Accordingly, there can be no assurance that ultimately, the reserves will be
produced, nor can there be assurance that the proved undeveloped reserves will
be developed within the period anticipated. All reserve reports prepared by the
independent third-party reserve engineers are reviewed by our senior management
team, including the Chief Executive Officer and Senior Vice
President-Operations.

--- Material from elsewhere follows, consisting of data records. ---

Lemma relay_proc_inv dest d n p :
  proc_inv p → relay dest d (notif p) = Ret n → proc_inv {| server := server p; notif := n |}.
Proof.
  intros [? ? [] ? ? ?] Hr. unfold relay in Hr. inv_bind. simpl in *.
  split; simpl; try done. by apply chan_packets_push.
Qed.

Lemma introduce_packets p other n :
  valid_string (VirtAddress other) = true → valid_string (UDPAddress other) = true →
  map_Forall (λ _ rp, packet_ok (rp_packet rp)) (data n) →
  map_Forall (λ _ rp, packet_ok (rp_packet rp)) (data (introduce p other n)).
Proof.
  intros Hv Hu Hn. simpl. apply map_Forall_insert_2; [|done].
  unfold packet_ok; simpl. rewrite Hv, Hu, !andb_true_r. split_and!; [done..|].
  apply bool_decide_eq_true_2. apply (swrap_in 64). lia.
Qed.

Lemma OpenTunnel_proc_inv src dst p :
  proc_inv p → ack_room (notif p) →
  valid_string (VirtAddress src) = true → valid_string (UDPAddress src) = true →
  valid_string (VirtAddress dst) = true → valid_string (UDPAddress dst) = true →
  proc_inv {| server := server p; notif := Notifier.OpenTunnel src dst (notif p) |}.
Proof.
  intros [] Hroom ????. split; simpl notif; simpl server; [done|done| | | |done].
  - by apply OpenTunnel_inv.
  - unfold ack_room in Hroom. change (ackID (introduce dst src (introduce src dst (notif p))) < 2 ^ 63).
    rewrite !introduce_ackID by (try apply introduce_inv; try rewrite introduce_ackID; done || lia). lia.
  - by apply introduce_packets, introduce_packets.
Qed.

Lemma directory_valid p v q :
  proc_inv p → directory (server p) !! v = Some q →
  valid_string (VirtAddress q) = true ∧ valid_string (UDPAddress q) = true.
Proof. intros Hp Hq. destruct (pi_peers p Hp _ _ Hq) as (_ & -> & ? & ?). done. Qed.

Context `{!ProtoLaws _}.

Lemma gw_decode_heartbeat t b v :
  gw_decode proto_error t b = GwHeartbeat v → v ≠ ""%string ∧ valid_string v = true.
Proof.
  unfold gw_decode.
  destruct (unmarshal_cases KHeartbeat b) as (okh & mh & Eh & Kh).
  destruct (unmarshal_cases KRelay b) as (okr & mr & Er & Kr).
  destruct (unmarshal_cases KOpenTunnelAck b) as (oka & ma & Ea & Ka).
  rewrite Eh, Er, Ea. intros Hg. repeat case_match; simplify_eq/=.
  case_bool_decide; simplify_eq. split; [done|]. exact (unmarshal_valid _ _ _ Eh).
Qed.

Lemma process_proc_inv addr now d p p' e :
  proc_inv p → valid_string addr = true →
  process proto_error addr now d p = Ret (p', e) → proc_inv p'.
Proof.
  intros Hp Ha. destruct d as [|t b]; [done|]. rewrite process_spec.
  destruct (gw_decode proto_error t b) as [v|id|v d| |err] eqn:E; intros Hr; inv_bind; try done.
  - apply gw_decode_heartbeat in E as [? ?]. simplify_eq. eauto using Heartbeat_proc_inv.
  - simplify_eq. by apply openTunnelAck_proc_inv.
  - destruct (Peer v (server p)); inv_bind; simplify_eq; [|done]. by eapply relay_proc_inv.
Qed.

Lemma serve_proc_inv addr now d p p' :
  proc_inv p → valid_string addr = true → serve_packet addr now d p = Ret p' → proc_inv p'.
Proof.
  intros Hp Ha. unfold Gateway.serve_packet. case_bool_decide; [by intros [= <-]|].
  intros ([p1 e] & Hs & [= <-])%outcome_bind_ret. by eapply process_proc_inv.
Qed.

(** The handler either refuses, or introduces two peers of the directory. *)
Lemma http_cases req s n n' r :
  http_OpenTunnel req s n = Ret (n', r) →
  n' = n ∨
  ∃ ps pd, directory s !! req_Source req = Some ps ∧ directory s !! req_Destination req = Some pd ∧
    n' = Notifier.OpenTunnel ps pd n.
Proof.
  unfold Api.OpenTunnel. intros Hr. repeat case_match; try (left; congruence). right.
  apply outcome_bind_ret in Hr as (ps & Hps & Hr). apply outcome_bind_ret in Hr as (pd & Hpd & Hr).
  exists ps, pd. split_and!; [by apply directory_Peer; eauto..|].
  apply outcome_bind_ret in Hr as (? & [= <-] & [= <- _]). done.
Qed.

Lemma http_proc_inv req p n r :
  proc_inv p → ack_room (notif p) →
  http_OpenTunnel req (server p) (notif p) = Ret (n, r) →
  proc_inv {| server := server p; notif := n |}.
Proof.
  intros Hp Hroom [->|(ps & pd & Hs & Hd & ->)]%http_cases; [by destruct p|].
  edestruct (directory_valid p _ _ Hp Hs), (directory_valid p _ _ Hp Hd).
  by apply OpenTunnel_proc_inv.
Qed.

(** *** Every step keeps it *)

Lemma retry_one_inv g k n d :
  gateway_inv g → roundTrip (disp g) + 1 < 2 ^ 63 →
  retry_one k (notif (proc g)) (disp g) = Ret (n, d) →
  n = notif (proc g) ∧ disp_ok d ∧ Forall chan_packets_ok (chs d).
Proof.
  intros [Hp Hd Hc] Hr Ho. rewrite retry_one_pending in Ho by apply Hp.
  unfold pending_packets in Ho; simpl in Ho.
  destruct (data (notif (proc g)) !! k) as [rp|] eqn:E; simpl in Ho; inv_bind; simplify_eq; [|done].
  destruct (send (rp_packet rp) (disp g)) as [d'| |] eqn:Hs; simplify_eq/=.
  split; [done|]. split; [by eapply send_ok|].
  eapply send_Ret in Hs as (ch & Hch & Hl & ->); [|done]. simpl.
  apply Forall_insert; [done|]. apply chan_packets_push; [|done|].
  - by eapply Forall_lookup_1.
  - by eapply (pi_packets (proc g) Hp).
Qed.

Lemma send_inv p d d' :
  disp_ok d → Forall chan_packets_ok (chs d) → packet_ok p → roundTrip d + 1 < 2 ^ 63 →
  send p d = Ret d' → disp_ok d' ∧ Forall chan_packets_ok (chs d').
Proof.
  intros Hd Hc Hp Hr Hs. split; [by eapply send_ok|].
  eapply send_Ret in Hs as (ch & Hch & Hl & ->); [|done]. simpl.
  apply Forall_insert; [done|]. apply chan_packets_push; [|done|done].
  by eapply Forall_lookup_1.
Qed.

Lemma with_notif_same g : with_notif (notif (proc g)) g = g.
Proof. by destruct g as [[]]. Qed.

Lemma disp_ok_todo t d : disp_ok d → disp_ok (with_todo t d).
Proof. by intros []. Qed.

Lemma gstep_inv l g g' : gateway_inv g → gstep l g g' → gateway_inv g'.
Proof.
  intros Hg Hs. pose proof Hg as [Hp Hd Hc]. inversion Hs; subst; clear Hs.
  - split; simpl; [|done..]. by eapply serve_proc_inv.
  - split; simpl; [|done..]. by eapply http_proc_inv.
  - split; simpl; [done|by apply disp_ok_todo|done].
  - split; simpl; [|by apply disp_ok_todo|done]. by destruct Hp as [? ? []]; split.
  - match goal with Ho : retry_one _ _ _ = _ |- _ =>
      destruct (retry_one_inv _ _ _ _ Hg ltac:(done) Ho) as (-> & ? & ?) end.
    rewrite with_notif_same. split; simpl; [done|by apply disp_ok_todo|done].
  - split; simpl; [done|by apply disp_ok_todo|done].
  - edestruct chan_packets_recv; [apply (pi_queue _ Hp)|done|].
    edestruct send_inv; [exact Hd|exact Hc|done..|].
    split; simpl; [|done..]. by destruct Hp as [? ? []]; split.
  - split; simpl; [done| |].
    + destruct Hd as [Hn ?]. split; simpl; [|done].
      intros E%(f_equal length). rewrite length_insert in E. by destruct (chs (disp g)).
    + apply Forall_insert; [done|].
      edestruct chan_packets_recv; [|done|done]. by eapply Forall_lookup_1.
Qed.

Lemma gateway_init_inv key c g : gateway_init key c g → gateway_inv g.
Proof.
  intros (Hc & d & Hd & ->). unfold start in Hd. rewrite bool_decide_eq_false_2 in Hd by lia.
  injection Hd as <-. split; simpl.
  - split; simpl; [apply server_ok_new| |apply pending_inv_new|lia| |apply make_chan_packets_ok].
    + unfold directory; simpl. rewrite omap_empty. apply map_Forall_empty.
    + apply map_Forall_empty.
  - split; simpl; [|lia]. destruct (Z.to_nat c) eqn:E; [lia|done].
  - apply Forall_replicate, make_chan_packets_ok.
Qed.

Lemma gateway_reachable_inv key c g0 g : gateway_init key c g0 → rtc step g0 g → gateway_inv g.
Proof.
  intros H0. apply (rtc_invariant step gateway_inv); [|by eapply gateway_init_inv].
  intros s s' ? [l ?]. by eapply gstep_inv.
Qed.

(** *** No operation panics where it holds *)

Lemma process_no_panic addr now t b p :
  proc_inv p → is_panic (process proto_error addr now (t :: b) p) = false.
Proof.
  intros []. rewrite process_spec. destruct (gw_decode proto_error t b) as [v|id|v d| |err]; try done.
  - destruct (Heartbeat_directory addr now {| hb_VirtAddress := v |} (server p)) as (s' & -> & _); done.
  - unfold Peer. destruct (peers (server p) !! v) as [l|] eqn:E; [|done].
    destruct (server_ok_peers _ pi_server0 _ _ E) as (q & Hq & _). unfold deref. rewrite Hq; simpl.
    repeat (apply outcome_bind_no_panic; [|done]). apply chan_send_no_panic.
Qed.

Lemma serve_packet_no_panic addr now d p :
  proc_inv p → is_panic (serve_packet addr now d p) = false.
Proof.
  intros Hp. unfold serve_packet, Gateway.serve_packet. case_bool_decide as Hl; [done|].
  apply outcome_bind_no_panic; [|by intros []]. destruct (cut d); simpl in Hl; [lia|].
  by apply process_no_panic.
Qed.

Lemma http_no_panic req p : proc_inv p → is_panic (http_OpenTunnel req (server p) (notif p)) = false.
Proof.
  intros []. unfold Api.OpenTunnel. repeat case_match; try done.
  unfold Peer in *.
  repeat match goal with E : peers _ !! _ = Some _ |- _ =>
    destruct (server_ok_peers _ pi_server0 _ _ E) as (? & ? & _); clear E end.
  unfold deref. by simplify_option_eq.
Qed.

Lemma worker_no_panic p : packet_ok p → is_panic (worker ResolveUDPAddr p) = false.
Proof.
  intros Hp. unfold worker, worker_bytes. destruct (ResolveUDPAddr _); [|done].
  apply outcome_bind_no_panic; [|done]. unfold packet_ok in Hp.
  destruct (pmessage p); [destruct Hp as (_ & _ & ?); by apply Encode_valid_no_panic|done].
Qed.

Estimated reserves are often subject to future revisions,
certain of which could be substantial, based on the availability of additional
information, including reservoir performance, new geological and geophysical
data, additional drilling, technological advancements, price changes and other
economic factors. Changes in oil and gas prices can lead to a decision to
start-up or shut-in production, which can lead to revisions in reserve
quantities. Reserve revisions will inherently lead to adjustments of DD&A rates.
We cannot predict the types of reserve revisions that will be required in future
periods.
Oil and Natural Gas Properties
We use the successful efforts method of accounting to account for our oil and
gas properties. Under this method, costs of acquiring properties, costs of
drilling successful exploration wells, and development costs are capitalized.

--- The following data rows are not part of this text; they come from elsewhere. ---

(* ===== verification/Device.v ===== *)
(** * The virtual device, as a node sees it

    The interface [Device] of [node/tun/tun.go], by which [serveDev] of [node/node.go] reads and
    writes packets, as a class, and its three implementations.  [Node.v] is proved against the
    class; what its instances promise are the definitions of [Tun.v]. *)

From S2P Require Import Prelude Constant Tun.

Local Open Scope Z_scope.

(** [dev_count p] is the count that [Read] returns for the packet [p], with a buffer of
    [MaxBufferSize] bytes.  [dev_write e p] is [Write(p)], when the device and its surroundings
    are [e]: what it hands to the system, if anything; its error is only logged. *)
Class Device := {
  dev_env : Type;
  dev_count : bytes → nat;
  dev_write : dev_env → bytes → outcome (option bytes);
}.

(** Nothing is returned that was not there, and a packet that fits the buffer is whole. *)
Class DeviceLaws (D : Device) : Prop := {
  dev_count_le p : (dev_count p <= length p)%nat;
  dev_count_fits p : (length p <= MaxBufferSize)%nat → dev_count p = length p;
}.

(** [dev.Read(buffer)] and the slice [buffer[:c]]. *)
Definition dev_read `{Device} (p : bytes) : outcome bytes :=
  if bool_decide (dev_count p <= MaxBufferSize)%nat then Ret (take (dev_count p) p)
  else Panic "slice bounds out of range".

Lemma dev_read_fits `{DeviceLaws} p : (length p <= MaxBufferSize)%nat → dev_read p = Ret p.
Proof.
  intros Hp. unfold dev_read. rewrite (dev_count_fits p Hp), bool_decide_eq_true_2 by done. by rewrite firstn_all.
Qed.

(** ** Linux

    [os.File]: a read is cut at the buffer, and a write hands over the packet as it is, unless
    the system refuses it. *)
Definition linux_device : Device := {|
  dev_env := bool;
  dev_count p := min (length p) MaxBufferSize;
  dev_write taken p := Ret (if taken then Some p else None);
|}.

#[global] Instance linux_laws : DeviceLaws linux_device.
Proof. split; simpl; intros p; lia. Qed.

(** ** macOS

    [tunReadCloser], with whatever its scratch buffers hold after some writes. *)
Record darwin_env := {
  scratch : Darwin.tunReadCloser;
  scratch_ok : DarwinFacts.zeroed scratch;
  taken : bool;
}.

Definition darwin_device : Device := {|
  dev_env := darwin_env;
  dev_count p := min (length p) MaxBufferSize;
  dev_write e p :=
    Ret match (Darwin.Write p (scratch e)).1 with
        | inl f => if taken e then Some f else None
        | inr _ => None
        end;
|}.

#[global] Instance darwin_laws : DeviceLaws darwin_device.
Proof. split; simpl; intros p; lia. Qed.

(** What the system gets of the packet [p]. *)
Definition framed (p : bytes) : option bytes :=
  match DarwinFacts.frame p with inl f => Some f | inr _ => None end.

Lemma darwin_write e p :
  @dev_write darwin_device e p = Ret (if taken e then framed p else None).
Proof.
  simpl. rewrite (proj1 (DarwinFacts.Write_frame p (scratch e) (scratch_ok e))). unfold framed.
  by destruct (DarwinFacts.frame p), (taken e).
Qed.

Lemma framed_frames packets frames :
  map DarwinFacts.frame packets = inl <$> frames → omap framed packets = frames.
Proof.
  revert frames. induction packets as [|p packets IH]; intros [|f frames]; try done.
  cbn [map fmap list_fmap]. intros [= Hp Hps]. cbn [omap list_omap]. unfold framed at 1. rewrite Hp.
  f_equal. by apply IH.
Qed.

(** The count and the slice are those of [Darwin.Read]. *)
Lemma darwin_read to hdr p t :
  length hdr = 4%nat → length to = MaxBufferSize →
  ∃ to' t', Darwin.Read to (hdr ++ p) None t = (to', (Z.of_nat (@dev_count darwin_device p), None), t') ∧
    slice_to to' (Z.of_nat (@dev_count darwin_device p)) = @dev_read darwin_device p.
Proof.
  intros Hh Hto. destruct (DarwinFacts.read_unframes to hdr p t Hh) as (to' & t' & E & _ & Hs).
  rewrite Hto, length_take in *. exists to', t'. rewrite E. cbn [dev_count darwin_device]. rewrite (Nat.min_comm (length p)).
  split; [done|]. rewrite Hs. unfold dev_read. cbn [dev_count darwin_device].
  rewrite bool_decide_eq_true_2 by lia. f_equal. destruct (decide (length p <= MaxBufferSize)%nat).
  - rewrite Nat.min_l by done. by rewrite firstn_all, take_ge.
  - rewrite Nat.min_r by lia. done.
Qed.

(** ** Windows

    [windowsDevice], at some time and with some answer of [AllocateSendPacket]; the count of a
    read is the length of the packet, whatever was copied. *)
Record windows_env := {
  win_now : Z;
  win_allocated : Windows.allocated;
  win_device : Windows.windowsDevice;
}.

Definition windows_device : Device := {|
  dev_env := windows_env;
  dev_count p := length p;
  dev_write e p :=
    '(packet, _, _) ← Windows.Write p (win_now e) (win_allocated e) (win_device e); Ret packet;
|}.

#[global] Instance windows_laws : DeviceLaws windows_device.
Proof. by split. Qed.

Lemma windows_read buff start evs p now restart rest d :
  Windows.closed d = false → WindowsFacts.empties evs → p ≠ [] → length buff = MaxBufferSize →
  ∃ buff' d', Windows.Read buff start (evs ++ (Windows.Packet p, now, restart) :: rest) d =
      Ret (buff', inl (Z.of_nat (@dev_count windows_device p)), d') ∧
    slice_to buff' (Z.of_nat (@dev_count windows_device p)) = @dev_read windows_device p.
Proof.
  intros Hc He Hp Hb. eexists _, _. split; [by apply WindowsFacts.Read_packet|].
  cbn [dev_count windows_device]. rewrite WindowsFacts.slice_to_copy, Hb. unfold dev_read. cbn [dev_count windows_device].
  by rewrite firstn_all.
Qed.

(** The one packet whose write panics, on an open device with room in its ring. *)
Lemma windows_write_panics e p m :
  @dev_write windows_device e p = Panic m ↔
  p = [] ∧ Windows.closed (win_device e) = false ∧ win_allocated e = Windows.Room ∧
  m = "index out of range"%string.
Proof.
  cbn [dev_write windows_device]. rewrite WindowsFacts.windows_Write_spec.
  destruct (Windows.closed (win_device e)); [naive_solver|]. destruct (win_allocated e), p; naive_solver.
Qed.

The costs of exploratory wells are initially capitalized pending a determination
of whether proved reserves have been found. At the completion of drilling
activities, the costs of exploratory wells remain capitalized if a determination
is made that proved reserves have been found. If no proved reserves have been
found, the costs of each of the related exploratory wells are charged to
expense. In some cases, a determination of proved reserves cannot be made at the
completion of drilling, requiring additional testing and evaluation of the
wells. Our policy is to expense the costs of such exploratory wells if a
determination of proved reserves has not been made within a 12-month period
after drilling is complete. All costs related to development wells, including
related production equipment and lease acquisition costs, are capitalized when
incurred, whether productive or nonproductive.
Capitalized costs attributed to the proved properties are subject to
depreciation and depletion. Depreciation and depletion of the cost of oil and
gas properties is calculated using the units-of-production method aggregating
properties on a field basis. For leasehold acquisition costs and the cost to
acquire proved properties, the reserve base used to calculate depreciation and
depletion is the sum of proved developed reserves and proved undeveloped
reserves. For well costs, the reserve base used to calculate depletion and
depreciation is proved developed reserves only.
Unproved properties consist of costs incurred to acquire unproved leases.
Unproved lease acquisition costs are capitalized until the leases expire or when
the Company specifically identifies leases that will revert to the lessor, at
which time the Company expenses the associated unproved lease acquisition costs.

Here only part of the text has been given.